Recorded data
----------

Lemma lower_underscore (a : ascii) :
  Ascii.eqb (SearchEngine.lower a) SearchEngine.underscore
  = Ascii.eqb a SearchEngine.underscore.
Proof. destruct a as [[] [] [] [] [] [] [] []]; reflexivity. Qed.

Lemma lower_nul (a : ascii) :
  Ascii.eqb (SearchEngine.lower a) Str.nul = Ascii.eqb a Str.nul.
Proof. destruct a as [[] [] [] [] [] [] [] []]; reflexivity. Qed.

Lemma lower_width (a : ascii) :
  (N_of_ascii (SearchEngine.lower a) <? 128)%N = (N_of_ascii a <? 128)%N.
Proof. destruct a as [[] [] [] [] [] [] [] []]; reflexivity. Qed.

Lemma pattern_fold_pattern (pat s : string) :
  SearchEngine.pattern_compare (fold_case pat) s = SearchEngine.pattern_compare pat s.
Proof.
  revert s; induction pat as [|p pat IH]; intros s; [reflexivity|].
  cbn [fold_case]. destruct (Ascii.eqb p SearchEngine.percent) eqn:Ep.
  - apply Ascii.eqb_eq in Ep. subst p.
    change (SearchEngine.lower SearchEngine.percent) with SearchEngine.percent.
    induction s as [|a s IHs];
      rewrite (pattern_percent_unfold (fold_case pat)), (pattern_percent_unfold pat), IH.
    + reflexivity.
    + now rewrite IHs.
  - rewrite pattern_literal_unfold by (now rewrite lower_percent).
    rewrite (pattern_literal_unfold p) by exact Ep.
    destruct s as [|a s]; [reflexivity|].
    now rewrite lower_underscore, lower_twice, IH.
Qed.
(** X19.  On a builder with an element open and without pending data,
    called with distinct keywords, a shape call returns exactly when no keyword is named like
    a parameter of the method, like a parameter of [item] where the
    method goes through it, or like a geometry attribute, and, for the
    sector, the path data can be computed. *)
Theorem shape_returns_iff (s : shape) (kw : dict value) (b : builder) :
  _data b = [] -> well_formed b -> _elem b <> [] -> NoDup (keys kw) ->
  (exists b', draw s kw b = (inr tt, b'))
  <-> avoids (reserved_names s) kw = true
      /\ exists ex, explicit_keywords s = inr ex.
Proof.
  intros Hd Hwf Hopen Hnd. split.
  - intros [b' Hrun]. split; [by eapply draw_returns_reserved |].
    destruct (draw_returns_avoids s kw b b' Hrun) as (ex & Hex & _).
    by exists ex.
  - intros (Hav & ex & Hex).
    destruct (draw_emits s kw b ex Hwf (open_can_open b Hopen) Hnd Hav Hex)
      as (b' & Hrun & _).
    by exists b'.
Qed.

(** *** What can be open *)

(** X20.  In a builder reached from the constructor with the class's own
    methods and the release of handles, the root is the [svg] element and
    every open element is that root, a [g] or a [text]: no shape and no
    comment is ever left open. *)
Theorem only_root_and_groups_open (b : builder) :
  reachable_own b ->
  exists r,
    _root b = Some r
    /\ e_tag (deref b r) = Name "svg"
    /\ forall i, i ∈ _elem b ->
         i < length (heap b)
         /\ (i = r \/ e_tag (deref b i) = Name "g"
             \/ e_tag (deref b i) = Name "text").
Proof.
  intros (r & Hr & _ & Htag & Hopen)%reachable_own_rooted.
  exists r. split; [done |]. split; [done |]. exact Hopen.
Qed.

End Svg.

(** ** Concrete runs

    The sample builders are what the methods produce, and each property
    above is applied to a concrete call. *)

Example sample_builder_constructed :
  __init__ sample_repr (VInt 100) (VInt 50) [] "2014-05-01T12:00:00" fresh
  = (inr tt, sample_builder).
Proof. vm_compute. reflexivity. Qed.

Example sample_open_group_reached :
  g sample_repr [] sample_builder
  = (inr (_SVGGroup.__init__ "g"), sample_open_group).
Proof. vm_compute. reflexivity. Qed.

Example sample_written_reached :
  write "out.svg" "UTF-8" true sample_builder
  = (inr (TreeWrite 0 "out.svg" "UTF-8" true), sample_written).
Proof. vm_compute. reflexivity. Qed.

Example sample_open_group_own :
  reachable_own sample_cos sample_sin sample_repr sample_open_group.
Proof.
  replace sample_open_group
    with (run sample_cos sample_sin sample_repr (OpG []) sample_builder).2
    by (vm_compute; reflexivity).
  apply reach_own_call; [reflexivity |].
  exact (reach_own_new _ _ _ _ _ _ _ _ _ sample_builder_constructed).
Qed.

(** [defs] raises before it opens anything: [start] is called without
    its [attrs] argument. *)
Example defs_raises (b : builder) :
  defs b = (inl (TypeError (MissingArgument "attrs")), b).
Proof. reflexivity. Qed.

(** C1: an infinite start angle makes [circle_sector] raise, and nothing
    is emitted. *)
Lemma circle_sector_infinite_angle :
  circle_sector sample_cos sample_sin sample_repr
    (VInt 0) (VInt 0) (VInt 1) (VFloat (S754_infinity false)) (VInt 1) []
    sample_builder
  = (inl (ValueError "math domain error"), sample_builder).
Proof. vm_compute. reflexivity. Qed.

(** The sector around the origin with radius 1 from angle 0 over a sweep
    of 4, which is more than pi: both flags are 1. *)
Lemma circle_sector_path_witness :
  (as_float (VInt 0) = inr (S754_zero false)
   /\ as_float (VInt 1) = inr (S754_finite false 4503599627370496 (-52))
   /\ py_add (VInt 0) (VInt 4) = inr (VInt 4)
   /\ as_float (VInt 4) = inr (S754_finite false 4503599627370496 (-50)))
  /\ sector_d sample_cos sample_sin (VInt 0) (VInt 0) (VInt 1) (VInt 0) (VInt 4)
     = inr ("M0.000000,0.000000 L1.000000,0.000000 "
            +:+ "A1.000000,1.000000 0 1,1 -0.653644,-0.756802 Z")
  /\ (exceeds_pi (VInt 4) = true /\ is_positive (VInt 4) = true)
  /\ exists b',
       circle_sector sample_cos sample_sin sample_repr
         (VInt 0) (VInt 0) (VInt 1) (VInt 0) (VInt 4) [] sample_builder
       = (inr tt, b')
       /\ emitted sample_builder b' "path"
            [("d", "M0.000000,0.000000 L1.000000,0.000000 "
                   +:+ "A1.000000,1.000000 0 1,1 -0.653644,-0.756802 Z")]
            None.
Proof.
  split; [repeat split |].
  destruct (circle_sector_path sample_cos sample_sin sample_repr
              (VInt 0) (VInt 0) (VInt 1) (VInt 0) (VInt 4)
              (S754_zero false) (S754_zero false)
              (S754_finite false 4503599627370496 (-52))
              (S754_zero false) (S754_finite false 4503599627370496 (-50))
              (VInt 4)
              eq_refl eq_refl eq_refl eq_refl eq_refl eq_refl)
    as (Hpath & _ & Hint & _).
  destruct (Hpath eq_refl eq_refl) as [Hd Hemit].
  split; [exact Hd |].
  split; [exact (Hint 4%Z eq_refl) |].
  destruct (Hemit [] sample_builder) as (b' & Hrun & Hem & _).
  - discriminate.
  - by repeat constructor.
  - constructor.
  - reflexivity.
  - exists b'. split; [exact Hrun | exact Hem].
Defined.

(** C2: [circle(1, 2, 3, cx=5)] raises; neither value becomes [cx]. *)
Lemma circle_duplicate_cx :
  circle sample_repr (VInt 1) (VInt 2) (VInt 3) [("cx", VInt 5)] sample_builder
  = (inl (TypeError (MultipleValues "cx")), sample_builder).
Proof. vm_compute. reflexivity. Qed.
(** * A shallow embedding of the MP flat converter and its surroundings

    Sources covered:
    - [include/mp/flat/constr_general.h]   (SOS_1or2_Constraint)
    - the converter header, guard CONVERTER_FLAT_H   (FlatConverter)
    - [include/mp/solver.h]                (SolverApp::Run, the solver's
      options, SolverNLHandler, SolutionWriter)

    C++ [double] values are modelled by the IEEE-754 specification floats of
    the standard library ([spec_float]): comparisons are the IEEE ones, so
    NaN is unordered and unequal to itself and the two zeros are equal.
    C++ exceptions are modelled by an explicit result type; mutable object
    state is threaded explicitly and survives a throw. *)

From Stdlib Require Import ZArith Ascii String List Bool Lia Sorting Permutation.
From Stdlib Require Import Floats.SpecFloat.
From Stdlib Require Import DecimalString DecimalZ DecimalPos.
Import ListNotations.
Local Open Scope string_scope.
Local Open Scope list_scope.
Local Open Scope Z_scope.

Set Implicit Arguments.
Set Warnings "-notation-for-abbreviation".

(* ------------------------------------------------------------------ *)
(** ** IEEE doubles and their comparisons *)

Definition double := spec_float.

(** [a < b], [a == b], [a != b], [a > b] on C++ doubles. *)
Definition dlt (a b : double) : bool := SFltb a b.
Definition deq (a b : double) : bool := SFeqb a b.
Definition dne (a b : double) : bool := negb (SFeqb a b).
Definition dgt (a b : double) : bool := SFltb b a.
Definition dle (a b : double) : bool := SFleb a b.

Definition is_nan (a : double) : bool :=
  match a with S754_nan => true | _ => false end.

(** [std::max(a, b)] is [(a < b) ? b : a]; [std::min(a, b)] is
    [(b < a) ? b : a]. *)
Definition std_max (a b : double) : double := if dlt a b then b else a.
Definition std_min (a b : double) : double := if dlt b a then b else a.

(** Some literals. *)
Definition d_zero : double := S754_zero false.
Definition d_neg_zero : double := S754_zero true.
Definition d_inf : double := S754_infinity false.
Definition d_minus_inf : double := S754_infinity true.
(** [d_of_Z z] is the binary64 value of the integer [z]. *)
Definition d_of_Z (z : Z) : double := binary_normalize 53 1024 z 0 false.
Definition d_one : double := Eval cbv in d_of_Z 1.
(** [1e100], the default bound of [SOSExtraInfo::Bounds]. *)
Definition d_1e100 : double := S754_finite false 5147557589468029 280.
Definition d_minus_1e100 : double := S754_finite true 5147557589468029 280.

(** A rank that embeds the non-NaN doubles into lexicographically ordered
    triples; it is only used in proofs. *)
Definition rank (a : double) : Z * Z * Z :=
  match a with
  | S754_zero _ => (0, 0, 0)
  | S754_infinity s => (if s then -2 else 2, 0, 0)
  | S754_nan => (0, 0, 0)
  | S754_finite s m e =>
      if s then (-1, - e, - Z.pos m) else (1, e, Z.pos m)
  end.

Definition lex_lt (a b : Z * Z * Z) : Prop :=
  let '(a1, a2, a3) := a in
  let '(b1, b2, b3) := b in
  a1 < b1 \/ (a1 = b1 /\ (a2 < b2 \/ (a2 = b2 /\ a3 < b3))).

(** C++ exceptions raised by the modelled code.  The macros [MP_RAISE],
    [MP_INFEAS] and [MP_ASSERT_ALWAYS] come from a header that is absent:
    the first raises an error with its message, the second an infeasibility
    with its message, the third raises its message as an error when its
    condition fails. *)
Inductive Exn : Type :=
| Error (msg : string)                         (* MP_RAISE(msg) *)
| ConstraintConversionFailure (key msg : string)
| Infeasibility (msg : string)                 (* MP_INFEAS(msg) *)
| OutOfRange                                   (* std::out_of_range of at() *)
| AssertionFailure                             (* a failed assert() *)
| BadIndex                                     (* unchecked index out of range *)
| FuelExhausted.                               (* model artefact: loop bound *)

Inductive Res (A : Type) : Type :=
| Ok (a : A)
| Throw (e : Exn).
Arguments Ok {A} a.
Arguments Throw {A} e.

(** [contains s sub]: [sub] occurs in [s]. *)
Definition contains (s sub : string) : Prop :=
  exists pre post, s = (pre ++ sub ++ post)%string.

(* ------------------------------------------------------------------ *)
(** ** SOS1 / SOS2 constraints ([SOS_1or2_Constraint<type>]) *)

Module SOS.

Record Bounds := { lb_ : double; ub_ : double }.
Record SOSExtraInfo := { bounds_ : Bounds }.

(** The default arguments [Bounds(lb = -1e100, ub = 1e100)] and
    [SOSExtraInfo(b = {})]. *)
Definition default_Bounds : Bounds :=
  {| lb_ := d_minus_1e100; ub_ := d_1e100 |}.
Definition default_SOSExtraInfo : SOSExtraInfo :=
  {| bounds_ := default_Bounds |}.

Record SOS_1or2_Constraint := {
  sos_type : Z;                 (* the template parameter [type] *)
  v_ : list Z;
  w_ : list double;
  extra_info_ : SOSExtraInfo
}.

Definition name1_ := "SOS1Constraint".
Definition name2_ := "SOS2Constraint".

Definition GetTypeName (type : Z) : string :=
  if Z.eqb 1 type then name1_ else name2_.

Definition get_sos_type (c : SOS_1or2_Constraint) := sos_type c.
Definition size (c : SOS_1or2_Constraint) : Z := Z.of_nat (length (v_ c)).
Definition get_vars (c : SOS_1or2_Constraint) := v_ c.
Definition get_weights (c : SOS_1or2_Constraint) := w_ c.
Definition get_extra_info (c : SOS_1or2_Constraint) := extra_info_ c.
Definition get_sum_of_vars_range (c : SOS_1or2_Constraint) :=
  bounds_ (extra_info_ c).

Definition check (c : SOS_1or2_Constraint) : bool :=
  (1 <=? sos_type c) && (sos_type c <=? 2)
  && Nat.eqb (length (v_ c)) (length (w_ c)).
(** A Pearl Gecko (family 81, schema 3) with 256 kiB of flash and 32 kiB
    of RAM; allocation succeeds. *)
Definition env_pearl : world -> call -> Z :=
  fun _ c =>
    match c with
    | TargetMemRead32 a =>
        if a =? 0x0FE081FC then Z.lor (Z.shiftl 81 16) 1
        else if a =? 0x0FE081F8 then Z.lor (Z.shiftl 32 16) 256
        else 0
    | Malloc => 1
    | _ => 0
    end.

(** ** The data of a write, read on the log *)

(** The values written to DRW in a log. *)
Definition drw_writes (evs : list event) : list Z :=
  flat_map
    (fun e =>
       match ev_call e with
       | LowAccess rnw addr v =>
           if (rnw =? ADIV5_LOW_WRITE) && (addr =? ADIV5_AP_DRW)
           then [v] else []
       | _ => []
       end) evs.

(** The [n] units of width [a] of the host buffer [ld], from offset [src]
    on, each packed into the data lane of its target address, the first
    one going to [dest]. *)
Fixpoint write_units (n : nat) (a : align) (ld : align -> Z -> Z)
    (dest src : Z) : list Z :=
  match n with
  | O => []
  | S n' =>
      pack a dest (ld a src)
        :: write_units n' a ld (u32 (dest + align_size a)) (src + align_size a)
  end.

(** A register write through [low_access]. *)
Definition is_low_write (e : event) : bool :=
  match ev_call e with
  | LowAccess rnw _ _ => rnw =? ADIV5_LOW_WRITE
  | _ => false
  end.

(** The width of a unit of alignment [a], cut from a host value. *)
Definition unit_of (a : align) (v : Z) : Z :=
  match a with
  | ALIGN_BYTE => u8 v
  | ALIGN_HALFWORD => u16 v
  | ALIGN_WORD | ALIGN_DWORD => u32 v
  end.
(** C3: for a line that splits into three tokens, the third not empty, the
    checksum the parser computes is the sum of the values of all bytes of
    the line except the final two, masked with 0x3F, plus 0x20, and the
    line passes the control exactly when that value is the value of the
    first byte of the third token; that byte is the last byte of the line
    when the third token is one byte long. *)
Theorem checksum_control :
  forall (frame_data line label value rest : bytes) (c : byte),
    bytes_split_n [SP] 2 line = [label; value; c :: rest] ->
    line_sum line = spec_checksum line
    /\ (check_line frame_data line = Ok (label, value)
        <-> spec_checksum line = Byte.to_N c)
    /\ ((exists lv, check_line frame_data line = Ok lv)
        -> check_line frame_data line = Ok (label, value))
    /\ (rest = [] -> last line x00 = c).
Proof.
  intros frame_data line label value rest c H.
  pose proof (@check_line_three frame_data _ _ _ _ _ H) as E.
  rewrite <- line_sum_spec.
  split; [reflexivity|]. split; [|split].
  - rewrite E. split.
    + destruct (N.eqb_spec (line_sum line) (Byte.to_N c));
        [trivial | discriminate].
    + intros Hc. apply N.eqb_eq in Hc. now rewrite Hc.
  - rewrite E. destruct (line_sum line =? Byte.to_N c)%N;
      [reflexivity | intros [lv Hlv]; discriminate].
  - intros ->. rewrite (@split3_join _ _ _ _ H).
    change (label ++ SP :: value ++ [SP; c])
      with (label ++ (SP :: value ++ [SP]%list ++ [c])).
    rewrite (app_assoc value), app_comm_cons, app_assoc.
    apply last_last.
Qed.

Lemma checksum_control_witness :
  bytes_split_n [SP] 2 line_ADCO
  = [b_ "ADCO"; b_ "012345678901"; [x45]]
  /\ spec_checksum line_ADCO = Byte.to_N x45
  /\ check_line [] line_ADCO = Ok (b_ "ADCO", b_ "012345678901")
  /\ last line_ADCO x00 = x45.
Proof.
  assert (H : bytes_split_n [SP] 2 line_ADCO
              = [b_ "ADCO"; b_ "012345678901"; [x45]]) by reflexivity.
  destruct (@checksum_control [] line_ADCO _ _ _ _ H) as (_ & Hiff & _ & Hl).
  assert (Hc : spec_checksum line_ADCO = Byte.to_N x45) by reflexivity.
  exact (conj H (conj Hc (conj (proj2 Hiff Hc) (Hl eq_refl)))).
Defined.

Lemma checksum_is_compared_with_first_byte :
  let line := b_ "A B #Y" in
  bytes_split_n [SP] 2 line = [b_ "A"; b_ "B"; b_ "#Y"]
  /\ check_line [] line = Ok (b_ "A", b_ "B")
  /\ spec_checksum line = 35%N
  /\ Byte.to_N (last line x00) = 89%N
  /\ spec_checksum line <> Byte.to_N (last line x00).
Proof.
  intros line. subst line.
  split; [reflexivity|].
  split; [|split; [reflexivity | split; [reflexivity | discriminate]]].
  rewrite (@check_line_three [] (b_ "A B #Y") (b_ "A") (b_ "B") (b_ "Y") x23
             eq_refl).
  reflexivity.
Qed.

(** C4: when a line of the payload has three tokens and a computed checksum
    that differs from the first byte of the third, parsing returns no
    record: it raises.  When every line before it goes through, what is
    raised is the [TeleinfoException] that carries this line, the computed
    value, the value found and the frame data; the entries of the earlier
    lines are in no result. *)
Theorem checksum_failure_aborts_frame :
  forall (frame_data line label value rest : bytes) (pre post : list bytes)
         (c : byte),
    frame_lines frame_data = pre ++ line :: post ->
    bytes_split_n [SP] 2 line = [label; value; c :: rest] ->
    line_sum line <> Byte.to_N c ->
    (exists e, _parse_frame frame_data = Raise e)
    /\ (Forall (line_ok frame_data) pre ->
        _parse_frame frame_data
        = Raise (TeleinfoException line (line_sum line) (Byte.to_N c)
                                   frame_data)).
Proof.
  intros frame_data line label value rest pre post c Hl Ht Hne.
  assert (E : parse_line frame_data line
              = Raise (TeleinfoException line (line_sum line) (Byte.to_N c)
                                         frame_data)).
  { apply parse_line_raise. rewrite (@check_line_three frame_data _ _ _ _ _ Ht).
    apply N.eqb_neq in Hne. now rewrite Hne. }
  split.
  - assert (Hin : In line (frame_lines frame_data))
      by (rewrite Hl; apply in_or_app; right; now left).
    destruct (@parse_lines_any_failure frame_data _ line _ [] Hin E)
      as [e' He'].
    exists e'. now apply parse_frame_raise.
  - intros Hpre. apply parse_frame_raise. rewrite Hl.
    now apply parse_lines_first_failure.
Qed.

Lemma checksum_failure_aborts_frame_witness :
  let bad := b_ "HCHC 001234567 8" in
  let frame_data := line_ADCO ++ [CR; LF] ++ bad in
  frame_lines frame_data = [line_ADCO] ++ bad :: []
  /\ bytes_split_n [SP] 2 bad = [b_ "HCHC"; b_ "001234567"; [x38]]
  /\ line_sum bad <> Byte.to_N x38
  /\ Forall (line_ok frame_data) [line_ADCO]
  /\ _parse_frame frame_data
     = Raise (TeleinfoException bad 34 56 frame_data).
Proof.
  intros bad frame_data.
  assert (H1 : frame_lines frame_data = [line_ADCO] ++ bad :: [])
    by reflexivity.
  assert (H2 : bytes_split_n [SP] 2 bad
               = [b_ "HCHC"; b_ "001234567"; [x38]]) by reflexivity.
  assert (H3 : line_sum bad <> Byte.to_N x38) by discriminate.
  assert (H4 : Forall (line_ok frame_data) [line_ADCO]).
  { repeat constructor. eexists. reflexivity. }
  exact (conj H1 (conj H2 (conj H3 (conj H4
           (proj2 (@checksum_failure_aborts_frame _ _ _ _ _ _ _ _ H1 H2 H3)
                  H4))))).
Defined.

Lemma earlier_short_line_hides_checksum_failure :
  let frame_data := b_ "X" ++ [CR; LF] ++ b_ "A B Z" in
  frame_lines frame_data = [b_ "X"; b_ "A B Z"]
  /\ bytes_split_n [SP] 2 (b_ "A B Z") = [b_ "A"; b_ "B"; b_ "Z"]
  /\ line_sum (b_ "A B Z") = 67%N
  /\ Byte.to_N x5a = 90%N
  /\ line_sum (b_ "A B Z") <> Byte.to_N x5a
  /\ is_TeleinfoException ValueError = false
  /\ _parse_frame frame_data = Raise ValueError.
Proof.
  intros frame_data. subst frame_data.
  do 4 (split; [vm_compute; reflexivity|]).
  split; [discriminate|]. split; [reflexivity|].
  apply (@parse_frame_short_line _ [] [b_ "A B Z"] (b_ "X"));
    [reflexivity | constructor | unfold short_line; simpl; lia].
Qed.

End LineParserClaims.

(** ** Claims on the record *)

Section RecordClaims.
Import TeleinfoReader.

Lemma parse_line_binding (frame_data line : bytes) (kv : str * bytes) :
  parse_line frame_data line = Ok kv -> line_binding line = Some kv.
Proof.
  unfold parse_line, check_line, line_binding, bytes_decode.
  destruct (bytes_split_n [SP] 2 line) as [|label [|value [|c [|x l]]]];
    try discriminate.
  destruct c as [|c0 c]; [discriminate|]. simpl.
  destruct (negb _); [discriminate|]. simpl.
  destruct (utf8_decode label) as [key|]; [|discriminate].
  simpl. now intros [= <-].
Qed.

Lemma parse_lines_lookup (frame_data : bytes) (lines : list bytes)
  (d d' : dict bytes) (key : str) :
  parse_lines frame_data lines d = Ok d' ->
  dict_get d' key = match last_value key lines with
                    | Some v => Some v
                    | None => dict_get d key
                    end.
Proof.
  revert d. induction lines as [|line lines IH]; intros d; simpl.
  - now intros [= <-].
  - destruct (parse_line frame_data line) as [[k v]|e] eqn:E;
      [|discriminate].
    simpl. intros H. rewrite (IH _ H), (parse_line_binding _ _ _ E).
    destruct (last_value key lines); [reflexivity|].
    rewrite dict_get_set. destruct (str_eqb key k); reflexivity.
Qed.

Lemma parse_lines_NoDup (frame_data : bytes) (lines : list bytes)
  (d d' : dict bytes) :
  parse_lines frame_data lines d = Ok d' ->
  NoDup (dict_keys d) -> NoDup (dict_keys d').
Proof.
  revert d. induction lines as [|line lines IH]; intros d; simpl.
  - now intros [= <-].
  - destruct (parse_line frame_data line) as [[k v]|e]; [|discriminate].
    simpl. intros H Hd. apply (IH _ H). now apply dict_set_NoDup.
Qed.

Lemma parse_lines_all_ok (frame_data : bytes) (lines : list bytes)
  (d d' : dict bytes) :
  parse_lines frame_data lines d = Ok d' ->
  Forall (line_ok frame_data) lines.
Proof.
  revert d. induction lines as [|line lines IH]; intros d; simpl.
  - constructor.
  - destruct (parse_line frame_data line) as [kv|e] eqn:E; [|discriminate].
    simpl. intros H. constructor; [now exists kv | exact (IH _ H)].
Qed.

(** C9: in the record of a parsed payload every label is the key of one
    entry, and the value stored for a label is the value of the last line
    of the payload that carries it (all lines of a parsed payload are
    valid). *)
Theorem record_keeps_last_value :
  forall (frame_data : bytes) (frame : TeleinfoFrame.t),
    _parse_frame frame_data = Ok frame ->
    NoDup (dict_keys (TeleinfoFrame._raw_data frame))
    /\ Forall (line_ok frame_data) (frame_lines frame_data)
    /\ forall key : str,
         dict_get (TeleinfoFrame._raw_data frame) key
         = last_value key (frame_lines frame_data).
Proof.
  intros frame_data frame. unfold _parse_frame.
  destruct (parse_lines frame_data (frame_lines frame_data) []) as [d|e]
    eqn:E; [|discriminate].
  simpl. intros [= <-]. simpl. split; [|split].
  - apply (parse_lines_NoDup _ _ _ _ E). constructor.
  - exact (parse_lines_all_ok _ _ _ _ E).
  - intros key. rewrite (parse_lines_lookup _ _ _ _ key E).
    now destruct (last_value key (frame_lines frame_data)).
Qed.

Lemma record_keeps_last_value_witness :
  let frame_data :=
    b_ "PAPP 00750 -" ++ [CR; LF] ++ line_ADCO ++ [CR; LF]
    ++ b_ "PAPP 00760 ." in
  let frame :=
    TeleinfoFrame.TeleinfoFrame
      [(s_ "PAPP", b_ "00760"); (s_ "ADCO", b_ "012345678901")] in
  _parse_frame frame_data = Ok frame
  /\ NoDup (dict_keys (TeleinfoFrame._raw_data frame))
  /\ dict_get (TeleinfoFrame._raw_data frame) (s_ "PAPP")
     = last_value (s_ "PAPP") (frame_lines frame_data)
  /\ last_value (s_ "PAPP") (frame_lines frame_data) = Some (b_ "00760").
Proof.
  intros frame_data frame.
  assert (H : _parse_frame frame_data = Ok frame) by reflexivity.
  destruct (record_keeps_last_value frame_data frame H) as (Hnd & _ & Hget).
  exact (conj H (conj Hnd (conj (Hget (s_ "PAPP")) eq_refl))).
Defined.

----------

▶ [ASSIGNMENT]:
All that should be written out is the stretch of lines above between the one holding "- rewrite pattern_literal_unfold" and the one holding "On a builder", inclusive, exactly as given.

▶ [EXPECTED ANSWER]:
  - rewrite pattern_literal_unfold by (now rewrite lower_percent).
    rewrite (pattern_literal_unfold p) by exact Ep.
    destruct s as [|a s]; [reflexivity|].
    now rewrite lower_underscore, lower_twice, IH.
Qed.
(** X19.  On a builder with an element open and without pending data,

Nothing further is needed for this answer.